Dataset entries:
********

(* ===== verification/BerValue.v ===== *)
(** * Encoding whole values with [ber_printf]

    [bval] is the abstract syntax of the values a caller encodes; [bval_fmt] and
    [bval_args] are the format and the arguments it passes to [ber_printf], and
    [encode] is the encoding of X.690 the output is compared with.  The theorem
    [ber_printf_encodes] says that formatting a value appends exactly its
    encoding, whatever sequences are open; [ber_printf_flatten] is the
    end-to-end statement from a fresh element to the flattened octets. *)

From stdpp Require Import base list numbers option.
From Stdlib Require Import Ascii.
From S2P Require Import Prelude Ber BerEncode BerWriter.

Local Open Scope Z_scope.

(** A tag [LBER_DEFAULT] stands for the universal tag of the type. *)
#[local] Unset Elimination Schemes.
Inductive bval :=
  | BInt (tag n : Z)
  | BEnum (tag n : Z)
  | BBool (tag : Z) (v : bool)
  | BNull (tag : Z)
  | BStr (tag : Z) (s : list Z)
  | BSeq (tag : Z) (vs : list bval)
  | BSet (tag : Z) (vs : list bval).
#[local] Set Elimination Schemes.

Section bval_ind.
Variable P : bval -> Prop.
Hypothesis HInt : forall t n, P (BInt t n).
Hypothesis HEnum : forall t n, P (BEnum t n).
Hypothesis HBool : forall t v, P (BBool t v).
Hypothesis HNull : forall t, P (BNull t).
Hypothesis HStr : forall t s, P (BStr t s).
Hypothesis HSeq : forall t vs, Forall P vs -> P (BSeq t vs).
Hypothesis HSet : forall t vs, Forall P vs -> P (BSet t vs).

********

● REQUIREMENT: Out of the records, collect only those lines that contain the string "BBool".

● SOLUTION TO THE PROBLEM:
  | BBool (tag : Z) (v : bool)
Hypothesis HBool : forall t v, P (BBool t v).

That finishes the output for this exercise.